Mercedes ‘learning with every kilometre’

Lewis Hamilton

Mercedes boss Toto Wolff has said his team is continuing to learn the intricacies of its 2022 Formula 1 car despite a recent uptick in performances.

After a sluggish start to the season, the squad has shown improved pace since the Miami Grand Prix weekend, with George Russell leading for a time during the Spanish Grand Prix.

That followed the introduction of an upgrade package that went some way to addressing the porpoising that has blighted the team throughout the early part of the season.

“I think we’re learning at the moment at every track,” said Wolff.

“It’s literally every kilometre that we’re going is an important lesson on how we can improve the car.

“But we need to get out of this no-man’s land in which we are at the moment.”

It’s been argued in some corners that Mercedes has adopted a fundamentally compromised design concept, accentuated by the minimalist sidepod design on the W13.

That’s a position that has not been rejected by Wolff, indeed he’s effectively acknowledged it’s a possibility, though he argues that before binning the concept, it’s critical the team understands the issues in order to avoid repeating them.

“The changed concept, you need to understand what’s going to make a new concept faster than the current one,” he explained.

“I think if we would have known, we would have done it.

“So at the moment it’s still very much believing in the structure and organisation, and trying to bring development and understanding in order to increase the pace of the car.

“I think we just need to continue to grind away and then if decisions for next year need to be taken that can’t be changed on the current car, whether it’s architectural or dynamically, then these decisions need to happen, but we’re not at that point yet.”

Complicating the team’s battle is the cost cap regulations in place, with trackside engineering director Andrew Shovlin suggesting meeting that challenge is “insurmountable”.

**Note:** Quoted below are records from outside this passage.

Lemma autoscale_sound now cust worst best key shift s u s' :
  autoscale_transfer now cust worst best key shift s = inr (u, s') -> pair_ok cust worst best shift s -> sound_step s s'.
Proof.
  intros H (Hne & Hsh & Hw & Hb). unfold autoscale_transfer in H. apply bind_inr in H as (? & ? & [= <- <-] & H).
  destruct (GetLedgerByHashForUpdate _ _); [tx_inv H; apply sound_refl|]. row_inv H. row_inv H0.
  destruct (Hb _ H0) as [Ob Bb]. cbn in Ob, Bb. pose proof (Hw _ H) as Ow. cbn in Ow.
  destruct (negb _) eqn:Est; [tx_inv H1; apply sound_refl|].
  apply negb_false_iff, andb_true_iff in Est as [Sw%bool_decide_eq_true Sb%bool_decide_eq_true].
  cbv zeta in H1. intros Hok. pose proof (Hok _ _ H) as Lw. pose proof (Hok _ _ H0) as Lb. unfold limit_ok in *. cbn in Lw, Lb.
  rewrite (i64_id (budget_limit c - shift)), (i64_id (budget_limit c0 + shift)), (i64_id (- shift)) in H1 by go_lia.
  destruct (_ || _) eqn:Egap; [tx_inv H1; by apply sound_refl|].
  apply orb_false_iff in Egap as [_ Epos%Z.leb_gt]. tx_inv H1. calm.
  repeat match goal with
  | H1 : credit _ _ ?s = inr (_, ?s1), H2 : entry _ _ _ _ _ ?s1 = inr (_, ?s2) |- _ =>
      pose proof (transfer_effect _ _ _ _ _ _ _ _ _ _ _ H1 H2 ltac:(tauto)); clear H1 H2
  end.
  destruct H2 as [R2 G2], H1 as [R1 G1].
  apply UpdateCampaignBudget_effect in Htx3 as (c3 & i3 & Hr3 & [R3 G3]).
  apply UpdateCampaignBudget_effect in Htx4 as (c4 & i4 & Hr4 & [R4 G4]).
  rewrite R1, R2, H in Hr3. injection Hr3 as <- <-.
  rewrite R3, R1, R2, lookup_insert_ne, H0 in Hr4 by done. injection Hr4 as <- <-.
  apply (sound_trans s s5 s'); [|chain|done]. intros _. split.
  - unfold rows_ok. rewrite R4, R3, R1, R2. repeat apply map_Forall_insert_2; [..|done]; unfold limit_ok; cbn; lia.
  - intros k. rewrite G4, G3, G1, G2, Ow, Ob, Sw, Sb. unfold at_cust. cbn.
    rewrite (bool_decide_eq_false_2 (ACTIVE = DELETED)) by done. destruct (bool_decide (cust = k)); cbn; lia.
Qed.

Lemma posted_sound e c d s :
  base s = d -> customers d !! customer_id e = Some c -> explained e = amount e ->
  sound_step s (with_base (posted e c d) s).
Proof.
  intros <- Hc He Hok. split; [done|]. intros k. unfold unexplained, due, balance_of.
  change (held k (with_base _ s)) with (held k s). cbn. rewrite map_app, sumZ_app. cbn -[explained]. rewrite He.
  destruct (decide (customer_id e = k)) as [<-|Hn].
  - rewrite lookup_insert_eq, Hc, bool_decide_eq_true_2 by done. cbn. lia.
  - rewrite lookup_insert_ne, bool_decide_eq_false_2 by done. lia.
Qed.

Lemma payment_sound fenced seq r s x s' : on_base (run_req fenced seq r) s = inr (x, s') -> sound_step s s'.
Proof.
  intros (d & H & ->)%on_base_inr. destruct x as [[|] n].
  - apply run_req_write in H as [_ H]. apply write_effect in H as (_ & _ & c & (Hc & _) & ->).
    apply posted_sound; [done|done|]. by destruct r as [| | |? ? ? ? []].
  - assert (d = base s) as ->; [|destruct s; apply sound_refl].
    destruct r; simpl in *; unfold TopUpBalance, ApplyPaymentCredit, ApplyPaymentRefund,
      applyPaymentChargebackMovement, found, applied in H; tx_inv H; try discriminate; done.
Qed.

(** ** The services *)

(** A committed transaction of one of the services that keeps the books; the
    side conditions are the bounds the interfaces enforce, that money is moved
    on campaigns that are not deleted, and that a draining campaign did not
    overspend ([books_step] below has the one that did). *)
Inductive service_step (s : CDB) : CDB -> Prop :=
  | sv_create cap now id spec r s' :
      0 <= BudgetLimitMicro spec <= max_i64 -> createCampaign cap now id spec s = inr (r, s') -> service_step s s'
  | sv_clone access now id source key r s' :
      CloneCampaign access now id source key s = inr (r, s') -> service_step s s'
  | sv_pause access now id u s' : pauseCampaign access now id s = inr (u, s') -> service_step s s'
  | sv_resume access publish now id u s' : resumeCampaign access publish now id s = inr (u, s') -> service_step s s'
  | sv_archive access now id u s' : archiveCampaign access now id s = inr (u, s') -> service_step s s'
  | sv_patch access buyer publish now id p u s' :
      (forall b, p_budget p = Some b -> 0 <= b <= max_i64 /\ live id s) ->
      patchCampaign access buyer publish now id p s = inr (u, s') -> service_step s s'
  | sv_cancel now id u s' : CancelCampaign now id s = inr (u, s') -> service_step s s'
  | sv_finalize fenced fee id u s' :
      0 <= fee <= 10000 -> (forall c i, rows s !! id = Some (c, i) -> status c = DRAINING -> settles fee c) ->
      FinalizeCancelledCampaign fenced fee id s = inr (u, s') -> service_step s s'
  | sv_drain fee threshold locked b s' :
      0 <= fee <= 10000 -> (forall id c i, rows s !! id = Some (c, i) -> status c = DRAINING -> settles fee c) ->
      finalizeNextDraining fee threshold locked s = inr (b, s') -> service_step s s'
  | sv_autoscale now cust worst best key shift u s' :
      pair_ok cust worst best shift s -> autoscale_transfer now cust worst best key shift s = inr (u, s') ->
      service_step s s'
  | sv_flush now items os s' :
      Forall (fun x => 0 <= AmountMicro (snd x) <= max_i64 /\ live (CampaignID (snd x)) s) items ->
      UpdateSpendBatch now items s = inr (os, s') -> service_step s s'
  | sv_adjust now ev camp cust amt u s' :
      - max_i64 <= amt <= max_i64 -> (forall ci, rows s !! camp = Some ci -> owner (snd ci) = cust) ->
      live camp s -> is_Some (rows s !! camp) -> applyPostgres now ev camp cust amt s = inr (u, s') -> service_step s s'
  | sv_ctv now rate sid camp spend u s' :
      spend <= max_i64 -> live camp s -> ApplyCTVSettlement now rate sid camp spend s = inr (u, s') -> service_step s s'
  | sv_payment fenced sq r x s' : on_base (run_req fenced sq r) s = inr (x, s') -> service_step s s'.

Lemma service_sound s s' : service_step s s' -> sound_step s s'.
Proof.
  destruct 1; eauto using createCampaign_sound, CloneCampaign_sound, pauseCampaign_sound, resumeCampaign_sound,
    archiveCampaign_sound, patchCampaign_sound, CancelCampaign_sound, FinalizeCancelledCampaign_sound,
    finalizeNextDraining_sound, autoscale_sound, UpdateSpendBatch_sound, applyPostgres_sound,
    ApplyCTVSettlement_sound, payment_sound.
Qed.

(** ** Money the ledger does not explain

    Three writers move money without the entry or the budget that would
    explain it: the customer's share of the spend sync, the suspensions of a
    lowered overdraft, and the end of a campaign that overspent. *)

(** What the RELEASE entries among [l] paid a customer. *)
Definition released (k : UUID) (l : list Entry) : Z :=
  sumZ (map (fun e => if bool_decide (customer_id e = k) && bool_decide (type e = RELEASE) then amount e else 0) l).

(** A step that appends [l] and pays its releases out of nothing. *)
Definition pays_out (s : CDB) (l : list Entry) (s' : CDB) : Prop :=
  balance_ledger (base s') = (balance_ledger (base s) ++ l)%list /\
  (rows_ok s -> rows_ok s' /\ forall k, unexplained k s' = unexplained k s + released k l).

Lemma released_app k l l' : released k (l ++ l')%list = released k l + released k l'.
Proof. unfold released. rewrite map_app, sumZ_app. done. Qed.

Lemma pays_out_trans s1 s2 s3 l l' : pays_out s1 l s2 -> pays_out s2 l' s3 -> pays_out s1 (l ++ l')%list s3.
Proof.
  intros [L1 S1] [L2 S2]. split; [by rewrite L2, L1, app_assoc|]. intros [O2 G2]%S1.
  destruct (S2 O2) as [O3 G3]. split; [done|]. intros k. rewrite G3, G2, released_app. lia.
Qed.

Lemma pays_out_nil s s' :
  balance_ledger (base s') = balance_ledger (base s) -> sound_step s s' -> pays_out s [] s'.
Proof.
  intros L S. split; [by rewrite app_nil_r|]. intros [O G]%S. split; [done|]. intros k. rewrite G. cbn. lia.
Qed.

(** Pausing an active campaign changes no money. *)
Lemma pause_base_sound id c cs h o s :
  campaigns (base s) !! id = Some c -> status c = ACTIVE ->
  cs = <[id := mkCampaign PAUSED (budget_limit c) (current_spend c)]> (campaigns (base s)) ->
  sound_step s (with_base (mkDB (customers (base s)) cs (balance_ledger (base s)) h o) s).
Proof.
  intros Hc Ha ->. set (s' := with_base _ s). intros Hok.
  destruct (info s !! id) as [i|] eqn:Hi.
  - assert (rows s' = <[id := (mkCampaign PAUSED (budget_limit c) (current_spend c), i)]> (rows s)) as R.
    { unfold rows. cbn. rewrite <- (insert_id (info s) id i) at 1 by done. by rewrite map_insert_zip_with. }
    assert (rows s !! id = Some (c, i)) as Hr by (unfold rows; rewrite map_lookup_zip_with; by rewrite Hc, Hi).
    split.
    + unfold rows_ok. rewrite R. apply map_Forall_insert_2; [|done]. exact (Hok id _ Hr).
    + intros k. unfold unexplained, held. rewrite R, map_total_insert. unfold weight_at. rewrite Hr.
      unfold contrib, balance_of, due. cbn. rewrite Ha.
      rewrite (bool_decide_eq_false_2 (PAUSED = DELETED)), (bool_decide_eq_false_2 (ACTIVE = DELETED)) by done. lia.
  - assert (rows s' = rows s) as R.
    { apply map_eq. intros j. unfold rows. rewrite !map_lookup_zip_with. cbn.
      destruct (decide (id = j)) as [<-|Hn]; [|by rewrite lookup_insert_ne].
      by rewrite lookup_insert_eq, Hc, Hi. }
    split; [unfold rows_ok; by rewrite R|]. intros k. unfold unexplained, held. by rewrite R.
Qed.

Lemma release_pays seq cust camp amt s n d :
  release seq cust camp amt (base s) = inr (n, d) ->
  pays_out s [mkEntry seq cust (Some camp) amt RELEASE None None] (with_base d s).
Proof.
  intros (c & (Hc & _) & _ & ->)%post_effect. split; [done|]. intros Hok. split; [done|]. intros k.
  unfold unexplained, due, balance_of, released. change (held k (with_base _ s)) with (held k s).
  cbn in *. rewrite map_app, sumZ_app. cbn -[explained]. unfold explained. cbn. destruct (decide (cust = k)) as [<-|Hn].
  - rewrite lookup_insert_eq, Hc, (bool_decide_eq_true_2 (cust = cust)), (bool_decide_eq_true_2 (RELEASE = RELEASE)) by done.
    cbn. lia.
  - rewrite lookup_insert_ne, (bool_decide_eq_false_2 (cust = k)) by done. cbn. lia.
Qed.

Lemma suspend_pays cust camps lim s x d :
  suspend cust camps lim (base s) = inr (x, d) -> exists l, pays_out s l (with_base d s).
Proof.
  revert lim s. induction camps as [|[id sq] camps IH]; intros lim s H; cbn [suspend] in H.
  { injection H as _ <-. exists []. apply pays_out_nil; [done|]. destruct s. apply sound_refl. }
  case_match.
  { injection H as _ <-. exists []. apply pays_out_nil; [done|]. destruct s. apply sound_refl. }
  apply bind_inr in H as (? & ? & [= <- <-] & H). apply bind_inr in H as (c & ? & H1 & H).
  apply lift_inr in H1 as (c0 & Hc & [= -> ->]). case_bool_decide as Ha; [by eapply IH|].
  apply bind_inr in H as ([] & d1 & [= <-] & H). cbv zeta in H. apply bind_inr in H as ([] & d2 & H2 & H).
  apply bind_inr in H as ([] & d3 & [= <-] & H).
  assert (status c0 = ACTIVE) as Ea by (destruct (decide (status c0 = ACTIVE)); tauto).
  epose proof (pause_base_sound id c0 _ (status_history (base s) ++ [id])%list (outbox (base s)) s Hc Ea eq_refl) as S1.
  set (s1 := with_base _ s) in *.
  assert (exists l, pays_out s1 l (with_base d2 s1)) as [l2 P2].
  { destruct (0 <? remaining_budget c0).
    - apply bind_inr in H2 as (n & d2' & H2 & [= <-]). eexists. eapply release_pays. exact H2.
    - injection H2 as <-. exists []. apply pays_out_nil; [done|]. apply sound_refl. }
  set (s3 := with_base (mkDB (customers d2) (campaigns d2) (balance_ledger d2) (status_history d2) (outbox d2 ++ [id])) s1).
  assert (sound_step (with_base d2 s1) s3) as S3 by (intros Hok; split; [exact Hok|done]).
  destruct (IH _ s3 H) as [l3 P3]. exists ([] ++ l2 ++ [] ++ l3)%list.
  apply (pays_out_trans _ s1); [by apply pays_out_nil|]. eapply pays_out_trans; [exact P2|].
  apply (pays_out_trans _ s3); [by apply pays_out_nil|exact P3].
Qed.
(** The click counters: by offer, and day or total ([None]). *)
#[local] Abbreviation Counters := (gmap (UUID * option string) Z).

(** ** Modes *)

Inductive FlowRoutingMode := FlowWeighted | FlowWaterfall | FlowWaterfallThenLanding.
Definition NormalizeFlowRoutingMode (raw : string) : FlowRoutingMode :=
  let s := TrimSpace (ToLower raw) in
  if bool_decide (s = "waterfall") then FlowWaterfall
  else if bool_decide (s = "waterfall_then_landing") then FlowWaterfallThenLanding else FlowWeighted.

Inductive RotationMode := RotationWeighted | RotationUnseen | RotationFixOn | RotationSequential.
Definition NormalizeRotationMode (raw : string) : RotationMode :=
  let s := TrimSpace (ToLower raw) in
  if bool_decide (s = "unseen") then RotationUnseen
  else if bool_decide (s ∈ ["fix_on"; "fix-on"; "fixon"]) then RotationFixOn
  else if bool_decide (s ∈ ["sequential"; "top_to_bottom"; "top-to-bottom"]) then RotationSequential
  else RotationWeighted.

(** ** Filters of a path *)

Definition flowDeviceDesktop : Z := 1.
Definition flowDeviceMobile : Z := 2.
Definition flowDeviceTablet : Z := 4.
Definition flowOSAndroid : Z := 8.
Definition flowOSIOS : Z := 16.
Definition flowOSWindows : Z := 32.
Definition flowOSMacOS : Z := 64.
Definition flowOSLinux : Z := 128.

Record FlowPathFilters := mkFilters { Countries : list (Z * Z); Devices : Z; OSMask : Z; Languages : list (Z * Z) }.
Record FlowSelectContext := mkContext { Country : Z * Z; DeviceMask : Z; cOSMask : Z; Language : Z * Z }.
Record flowPathFiltersJSON := mkFiltersJSON {
  j_countries : list string; j_devices : list string; j_os : list string; j_languages : list string }.

Definition two_bytes (s : string) : option (Z * Z) :=
  match bytes s with [a; b] => Some (a, b) | _ => None end.

Definition device_of (s : string) : Z :=
  let s := ToLower (TrimSpace s) in
  if bool_decide (s = "desktop") then flowDeviceDesktop else if bool_decide (s = "mobile") then flowDeviceMobile
  else if bool_decide (s = "tablet") then flowDeviceTablet else 0.
Definition os_of (s : string) : Z :=
  let s := ToLower (TrimSpace s) in
  if bool_decide (s = "android") then flowOSAndroid else if bool_decide (s = "ios") then flowOSIOS
  else if bool_decide (s = "windows") then flowOSWindows else if bool_decide (s = "macos") then flowOSMacOS
  else if bool_decide (s = "linux") then flowOSLinux else 0.

Definition compileFlowPathFilters (raw : option flowPathFiltersJSON) : FlowPathFilters :=
  match raw with
  | None => mkFilters [] 0 0 []
  | Some r =>
      mkFilters (omap (fun c => two_bytes (ToUpper (TrimSpace c))) (j_countries r))
        (foldl (fun m d => Z.lor m (device_of d)) 0 (j_devices r))
        (foldl (fun m d => Z.lor m (os_of d)) 0 (j_os r))
        (omap (fun c => two_bytes (ToLower (TrimSpace c))) (j_languages r))
  end.

Definition flowPathFiltersMatch (f : FlowPathFilters) (c : FlowSelectContext) : bool :=
  (bool_decide (Countries f = []) || (negb (fst (Country c) =? 0) && bool_decide (Country c ∈ Countries f))) &&
  ((Devices f =? 0) || (negb (DeviceMask c =? 0) && negb (Z.land (Devices f) (DeviceMask c) =? 0))) &&
  ((OSMask f =? 0) || (negb (cOSMask c =? 0) && negb (Z.land (OSMask f) (cOSMask c) =? 0))) &&
  (bool_decide (Languages f = []) || (negb (fst (Language c) =? 0) && bool_decide (Language c ∈ Languages f))).

Definition flowCountryBytes (country : string) : Z * Z := default (0, 0) (two_bytes (ToUpper (TrimSpace country))).

Definition flowLanguageBytes (acceptLang : string) : Z * Z :=
  let s := TrimSpace acceptLang in
  let s := cut_before ";" (cut_before "-" (cut_before "," s)) in
  default (0, 0) (two_bytes (ToLower (TrimSpace s))).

“Early on, we had a plan to land on the budget cap and work within it, and I’m sure everybody did,” he explained.

“And then as costs like the freight were coming in at being multiples of that, or energy, and just the effect of inflation, that’s gone from being looking at ways to peg it back to stay within, to a point where the challenge becomes insurmountable.

“You have got levers that you can push and pull your spending, but the impact of those is not immediate, and the effect of them is now all-powerful.”

It leaves Mercedes in the same boat as Ferrari and Red Bull, which have both also gone on record that they expect to exceed the cost cap this year amid calls for it to be increased.

“Everyone’s facing a position where, even with best will in the world, it’s almost impossible to bring the teams in,” Shovlin reasoned.

“People have talked about development budget, but development budget also goes to provide the parts that you’re racing, so it’s not this huge stash of money that you’re only spending on wind tunnel parts, or go-faster bits.

“We’re racing parts that are more worn out, we’re carrying a lot fewer spares than we used to.

“Every weekend we’re in situations where serious incidents could see us being either unable to field the car or you’re really cobbling together a car.

“If we’re not constantly replacing parts with faster ones, we’d just be spending a considerable amount of money on the same parts.

“We’re not the only one, as you know, it’s probably the majority [of teams].”

Mercedes currently sits third in in the constructors’ championship, 101 off Red Bull at the top of the standings, while 75 clear of McLaren in fourth.

Formula 1 heads to Azerbaijan this weekend, with Free Practice 1 set to begin at 21:00 AEST.